Herb,
  I think there are default positions, and it has been laid out. Halliday at least says that tonal stress tends to fall on the last lexical elements in the clause. One problem might be that a linguist feels constrained about proclaiming one text more effective than another, but the ear certainly hears it.
    Have you seen "No country for Old Men?"
    "Yes, I have seen it twice." The emphasis here is on "yes" (marked theme) and "twice" (clause ending prominence.)
    "Yes, twice I have seen it" sounds awkward precisely because the clause ends with given information, not new information, so there's a disjunct between form (tonal prominence) and salience. The reader tries to put default emphasis on "it" or "seen". The second feels wordy even though the words are the same.
    "Give me liberty or give me death." Compare that to "give me liberty or death should be given." Or even "give me liberty or death." The first portions emphasis out in two spots, the second is discordant, and the third reduces tonal emphasis to one.
   "These are the times that try men's souls" is much better than "the times that try men's souls are these."
   Writing tends to load more information into a clause. (Halliday calls it "lexically dense".) Much of the pressure comes on the nominal groups. But there's no question that lexical density severely impacts readability. That's the argument Christensen makes against the sentence combining advocates who see lexical density as a sign of "mature style."  The free modifier adds an intonation group. (Not his term, but it wasn't available to him at the time.) It's a very detail rich way of writing, but also very accessible.
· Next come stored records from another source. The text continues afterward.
(** Three program headers: two LOAD segments and a stack note; five bytes of contents. *)
Definition demo_file : list Z :=
  [127; 69; 76; 70; 2; 1; 1; 0; 0; 0; 0; 0; 0; 0; 0; 0] ++
  le_split 2 2 ++ le_split 2 62 ++ le_split 4 1 ++ le_split 8 0x100002 ++ le_split 8 64 ++ le_split 8 0 ++
  le_split 4 0 ++ le_split 2 64 ++ le_split 2 56 ++ le_split 2 3 ++ le_split 2 64 ++ le_split 2 0 ++
  le_split 2 0 ++
  encode_phdr 1 232 0x100000 3 3 ++ encode_phdr 0x6474e551 0 0 0 0 ++
  encode_phdr 1 235 0x101000 2 8 ++ [10; 20; 30; 40; 50].

Definition demo_elf : ElfFile :=
  match from_buffer demo_file with
  | Ret ef => ef
  | _ => {| elf_header := {| e_ident := []; e_type := 0; e_machine := 0; e_version := 0; e_entry := 0;
              e_phoff := 0; e_shoff := 0; e_flags := 0; e_ehsize := 0; e_phentsize := 0; e_phnum := 0;
              e_shentsize := 0; e_shnum := 0; e_shstrndx := 0 |}; prog_headers := [] |}
  end.

Definition demo_h1 : Elf64_Phdr :=
  {| p_type := 1; p_flags := 5; p_offset := 232; p_vaddr := 0x100000; p_paddr := 0x100000;
     p_filesz := 3; p_memsz := 3; p_align := 0x1000 |}.
Definition demo_h2 : Elf64_Phdr :=
  {| p_type := 1; p_flags := 5; p_offset := 235; p_vaddr := 0x101000; p_paddr := 0x101000;
     p_filesz := 2; p_memsz := 8; p_align := 0x1000 |}.

Lemma demo_loads : loads demo_elf = [demo_h1; demo_h2].
Proof. vm_compute. reflexivity. Qed.

Lemma load_kernel_places_segments_witness :
  ∃ first n mem',
    load_kernel (λ _ _, true) demo_file (λ _, 7) = Ret (e_entry (elf_header demo_elf), mem') ∧
    load_kernel (λ _ _, false) demo_file (λ _, 7) = Panic UnwrapNone ∧
    first ≤ 0x101007 < first + 0x1000 * n ∧
    mem' 0x100001 = 20 ∧ mem' 0x101001 = 50 ∧ mem' 0x101004 = 0 ∧ mem' 0x100003 = 7.
Proof.
  destruct (load_kernel_places_segments demo_file (λ _, 7) demo_elf)
    as (first & n & mem' & Hl & _ & Hc & Hin & Hout).
  - vm_compute. reflexivity.
  - vm_compute. reflexivity.
  - rewrite demo_loads. discriminate.
  - rewrite demo_loads. repeat constructor; vm_compute; intuition congruence.
  - rewrite demo_loads. intros [|[|]] [|[|]] ? ? a H1 H2; simplify_eq/=; unfold in_segment; simpl; lia.
  - exists first, n, mem'. rewrite !Hl. rewrite demo_loads in Hin, Hout, Hc.
    split; [reflexivity|]. split; [reflexivity|]. split_and!.
    + apply (Hc demo_h2); [right; left|unfold in_segment; simpl; lia].
    + apply (Hc demo_h2); [right; left|unfold in_segment; simpl; lia].
    + rewrite (Hin demo_h1); [vm_compute; reflexivity|left|unfold in_segment; simpl; lia].
    + rewrite (Hin demo_h2); [vm_compute; reflexivity|right; left|unfold in_segment; simpl; lia].
    + rewrite (Hin demo_h2); [vm_compute; reflexivity|right; left|unfold in_segment; simpl; lia].
    + rewrite Hout; [reflexivity|]. intros h [->|[->|[]%elem_of_nil]%elem_of_cons]%elem_of_cons;
        unfold in_segment; simpl; lia.
Defined.

Example demo_entry : e_entry (elf_header demo_elf) = 0x100002.
Proof. vm_compute. reflexivity. Qed.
Counting it as part of the main clause can be misleading.

Craig


STAHLKE, HERBERT F wrote:
[log in to unmask]" type="cite">
Craig,

This is generally a reasonable description of some of the relationships
between intonation, structure, and punctuation.  As a functionalist, I'm
surprised you didn't add some comments on information loading as well.
The one point I'd disagree with is your reference to default intonation.
I don't think there is such a thing.  A default intonation pattern
presupposes that there are default distributions of information, and we
don't know enough about discourse production to define that notion.